The impact on the single currency has been notable with the euro to dollar rate cementing itself above 1.15.
The euro to pound rate has meanwhile edged higher towards 0.7417.
“EURUSD’s sideways shift since late January has served to ease spot out of the strong downtrend in place through the end of 2014 and possibly raises the prospect of a corrective rally in the EUR in the next few weeks,” says Shaun Osborne at TD Securities noting the improved outlook in euro-dollar.
Osborne notes that being broadly and negatively aligned across a range of timeframes, trend momentum studies for EURUSD are shifting to neutral or slightly bullish on the shorter term oscillators.

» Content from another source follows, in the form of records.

(* ===== verification/SstBlock.v ===== *)
(** * SSTable blocks ([sstable/sstable.go], block level)

    A block is a run of encoded entries followed by the restart table: the
    offset of every sixteenth entry, their number and a magic word.  Blocks
    hold all versions of a key, newest first.  Decoding, the linear scans and
    the binary search over restart points are modelled on the bytes; offsets
    are natural numbers, lengths read from the block are 32 bits wide.

    Both scans are compared with [snapshot_get].  The linear one always agrees
    with it.  The binary one agrees unless the versions of the key it looks
    for lie on both sides of a restart point; [binary_scan_stale] is a block
    where it returns an old version. *)

From S2P Require Import Prelude Mvcc.

Definition restartInterval : nat := 16.
Definition blockRestartMagic : Z := 0x52535450.
Definition recordHeaderSize : nat := 25.

Record RecordHeader := mkRecordHeader {
  h_keyLen : Z;
  h_valLen : Z;
  h_deleted : bool;
  h_expiresAt : Z;
  h_version : Z
}.

Definition RecordHeader_Encode (h : RecordHeader) : bytes :=
  be_encode 4 (h_keyLen h) ++ be_encode 4 (h_valLen h) ++ [if h_deleted h then 1 else 0]
    ++ be_encode 8 (u64 (h_expiresAt h)) ++ be_encode 8 (h_version h).

Definition RecordHeader_Decode (buf : bytes) : RecordHeader :=
  mkRecordHeader (be_decode (slice buf 0 4)) (be_decode (slice buf 4 8))
    (default 0 (buf !! 8%nat) =? 1) (i64 (be_decode (slice buf 9 17))) (be_decode (slice buf 17 25)).

(** The bytes the writer appends for an entry; a tombstone has no value. *)
Definition encodeEntry (e : Entry) : bytes :=
  let vLen := if Deleted e then 0%nat else length (Value e) in
  RecordHeader_Encode (mkRecordHeader (u32 (Z.of_nat (length (Key e)))) (u32 (Z.of_nat vLen)) (Deleted e)
    (ExpiresAt e) (Version e)) ++ Key e ++ (if Deleted e then [] else Value e).

(** What is read back: the value of a tombstone is dropped. *)
Definition storedEntry (e : Entry) : Entry :=
  if Deleted e then mkEntry (Key e) [] true (ExpiresAt e) (Version e) else e.

(** ** Reading *)

(** [readEntryAt]: entry and offset of the next one; [None] is [ok == false]. *)
Definition readEntryAt (block : bytes) (off : nat) : option (Entry * nat) :=
  if (length block <? off + recordHeaderSize)%nat then None
  else
    let hdr := RecordHeader_Decode (drop off block) in
    let cur := (off + recordHeaderSize)%nat in
    let kLen := Z.to_nat (h_keyLen hdr) in
    let vLen := Z.to_nat (h_valLen hdr) in
    if (length block <? cur + kLen)%nat then None
    else
      let key := slice block cur (cur + kLen) in
      let cur2 := (cur + kLen)%nat in
      if negb (h_deleted hdr) && (0 <? vLen)%nat then
        if (length block <? cur2 + vLen)%nat then None
        else Some (mkEntry key (slice block cur2 (cur2 + vLen)) (h_deleted hdr) (h_expiresAt hdr) (h_version hdr),
                   (cur2 + vLen)%nat)
      else Some (mkEntry key [] (h_deleted hdr) (h_expiresAt hdr) (h_version hdr), cur2).

Record blockRestarts := mkBlockRestarts { br_data : bytes; br_offsets : list nat }.

Fixpoint readOffsets (count : nat) (block : bytes) (pos : nat) : list nat :=
  match count with
  | O => []
  | S c => Z.to_nat (be_decode (slice block pos (pos + 4))) :: readOffsets c block (pos + 4)
  end.

Definition parseBlockRestarts (block : bytes) : option blockRestarts :=
  let n := length block in
  if (n <? 8)%nat then None
  else if negb (be_decode (slice block (n - 4) n) =? blockRestartMagic) then None
  else
    let numOffsets := Z.to_nat (be_decode (slice block (n - 8) (n - 4))) in
    if (numOffsets =? 0)%nat || (n <? numOffsets * 4 + 8)%nat then None
    else
      let offsetsStart := (n - 8 - numOffsets * 4)%nat in
      Some (mkBlockRestarts (take offsetsStart block) (readOffsets numOffsets block offsetsStart)).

However, the idea of wide and choppy range trade developing over the next few weeks potentially “fits” with the seasonal trends in EURUSD—sharply lower in January and then sideways into March and possibly a little beyond.
Outlook for Euro Dollar Exchange Rate Sees Potential Recovery
Osborne tells us recent developments suggest markets need to rein back on recent bearishness on the EUR to some degree at least and concede the risk ofa bounce developing above 1.1445/50 to 1.17/1.18 in the next few weeks before the underlying trend lower resumes.
Osborne says:
“EURUSD’s stabilisation around the 50% retracement support derived from the 0.83/1.60 move up at 1.1214 on the monthly chart looks more and more significant the longer spot stays above it.”
While the longer-term trend lower persists, short-term corrective moves are clearly possible if only to relieve the oversold condition that has quickly accumulated in the market after the late 2014 slide in the EUR.
“We remain bearish overall but feel the longer term charts support the impression of a EUR consolidation developing near-term. Major, long-term resistance stands at 1.1783 (23.6% retracement of the 1.40/1.10 drop) and 1.2205/35,” says Osborne.